My rating: 3 of 5 stars
3.3 stars
I received this book for free in exchange for an honest review. This does not affect my opinion of the book or the content of my review.
People say alchemy is many things.
The hala is a magical beast that means different things to different religions but every year there is a hunt to kill it, for over a century the last remaining hala has avoided death. When Margaret Welty sees the white fox in the woods, she knows the hunt is coming to her village and envisions it as an opportunity to get her mother to finally stay home with her. It's been three months since her alchemist mother has returned home on her search for the hala, her mother thinks if she kills the hala and burns it, she will be able to create a philosophers stone, that will then give her the power to bring Margaret's dead brother back.
What would it mean for a Sumic kid from the Fifth Ward and a Yu’adir girl from the countryside to win? It would mean nothing, and it would mean everything. It would—at least for one night, at least in this one nowhere town—force New Albion to reconsider what its heroes look like. To acknowledge its heritage, its identity, is not and was never homogenous.
Weston Winters comes from the poorer fifth ward in the city and after his father dies, he's trying to step-up and provide for his mother and sisters. He wants to become a politician but as the child of immigrant parents, many avenues are shut to him, so he's trying to become an alchemist, as they can become politicians. However, he's been dismissed by alchemists, that will even take a boy of his religion, all over the city and his last hope is Evelyn Welty in the countryside. When her daughter is less than welcoming, he fights to change her mind as he sees this as his last hope. When she comes to him with the idea to enter the hala hunt together, he agrees as this could be the last chance for either of them to achieve their dreams.

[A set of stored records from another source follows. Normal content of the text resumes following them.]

(** ** The run-time functions the relay calls

    [JSON.parse], [JSON.stringify] and [new TextDecoder().decode] belong to
    the JavaScript host, not to the repository.  The relay is stated over
    any implementation of the three: [None] from [JSON_parse] is the
    [SyntaxError]; a [TextDecoder] built without options never throws. *)
Class Platform := {
  JSON_parse : string -> option JSON.value;
  JSON_stringify : JSON.value -> string;
  TextDecoder_decode : list Byte.byte -> string;
}.

(** ** Data model *)

(** Object identities of the host objects passed to the relay. *)
Definition WebSocketRef : Type := nat.
Definition TransportRef : Type := nat.

(** The [string | ArrayBuffer] argument of the two forwarding methods.  The
    characters of a [string] stand for the code units of the JavaScript
    string. *)
Inductive Payload : Type :=
| Text (s : string)
| Binary (bytes : list Byte.byte).

(** How a call to a promise-returning method of a transport ends: with a
    promise that later fulfils, with one that later rejects, or with an
    exception thrown before any promise is returned. *)
Inductive Settlement : Type := Resolves | Rejects | ThrowsSync.

Definition rejects (s : Settlement) : bool :=
  match s with
  | Rejects => true
  | _ => false
  end.

(** What the relay can observe of its surroundings at one instant.  The
    relay controls none of it. *)
Record Host : Type := {
  readyState : WebSocketRef -> Z;
  ws_send_throws : WebSocketRef -> Payload -> bool;
  transport_send : TransportRef -> JSON.value -> Settlement;
  transport_close : TransportRef -> Settlement;
  Date_now : Z;
}.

Clouds pass over the sun the moment she meets his gaze, the gold draining from her eyes as they narrow. Like this, she looks more wolf than girl— like some magic far wilder than alchemy runs through her.
A Far Wilder Magic was a magical realism story told in third person present tense that heavily used allegory to explore religious and immigration tensions. Margaret and Weston are shunned, bullied, and disadvantaged because of their respective religions. Margaret tends to keep her head down and try not to garner the main perpetrator, the local rich boy Jamie, attention while Weston loses his temper more and wants to talk back. Margaret just wants her mother to come home and grasp some of the happy home she used to have while her brother was alive and before her father left and Weston wants to enter politics to make a difference in the world and change societal views and structure towards immigrants. They're both seventeen, why this is tagged as young adult, and their emotional struggles show that at times but any age group could pick this up and enjoy the messaging and world.
Why should we let people like Jaime say what is and isn’t for us?
The story gets told both from Margaret and Weston's point-of-view but the third person present tense takes a little getting used to. It gives it an introspective and daydreaming quality that fits the messaging and fantasy side of the story but the icing of style the author takes with descriptions, The next two days pass like honey drizzled from the tip of a spoon.,that can fit in fantasy, bogged me down in its continual usage as the momentum of the story dragged in the second half. The synopsis made me think that the hala hunt was going to play a bigger part in the story but while it's the catalyst to get Margaret and Weston together, the event doesn't actually happen until the very back-end of the book, 90%. I thought Margaret and Weston swirled around with their thoughts and feelings repetitively too many times, their angst is understandable but around the 60% mark, I needed the pace to pick-up and the hala hunt to start.
Girls like her don’t get to dream. Girls like her get to survive. Most days, that’s enough. Today, she doesn’t think it is.
The surrounding characters and world, the setting seems to be a magical realism 1920-ish, added to the richness of the messaging and world. There were characters that young adults could easily identify, the bully, the ally, the enabler, and they came with shades of gray to make them, at times empathetic but also challenging. Weston's family, his mother and sisters, helped to provide some of the heart of the story and also worked as a mirror for Margaret to hold up to her own relationship with her mother; what unconditional love and trust is really about. I thought, even though she is only seventeen, Margaret held onto the idea that giving her mother the hala would make her show her love and stay with her, for a little too long, another kind of dragged out thread that hurt the pace in the second half for me.
All is One and One is All. At their core, they are all the same, all of them trying to survive.
Margaret and Weston's romance was a slow burn with a sweet payoff and I thought their future, with the best coonhound Trouble, was believable. There were some pacing problems for me in the second half and while the overly descriptive style fit the fantasy vibes, it started to feed into the bogged down feel. The messaging with religious and immigration intolerance, along with power not being corrupt but who is wielding it, was ingrained into the story with thought and the character struggles with unconditional love and trust infused the emotion. The hala brought a sprinkling of horror/suspense chills, the world setting provided magical realism and fantasy, and Margaret and Weston gave us the angst and love.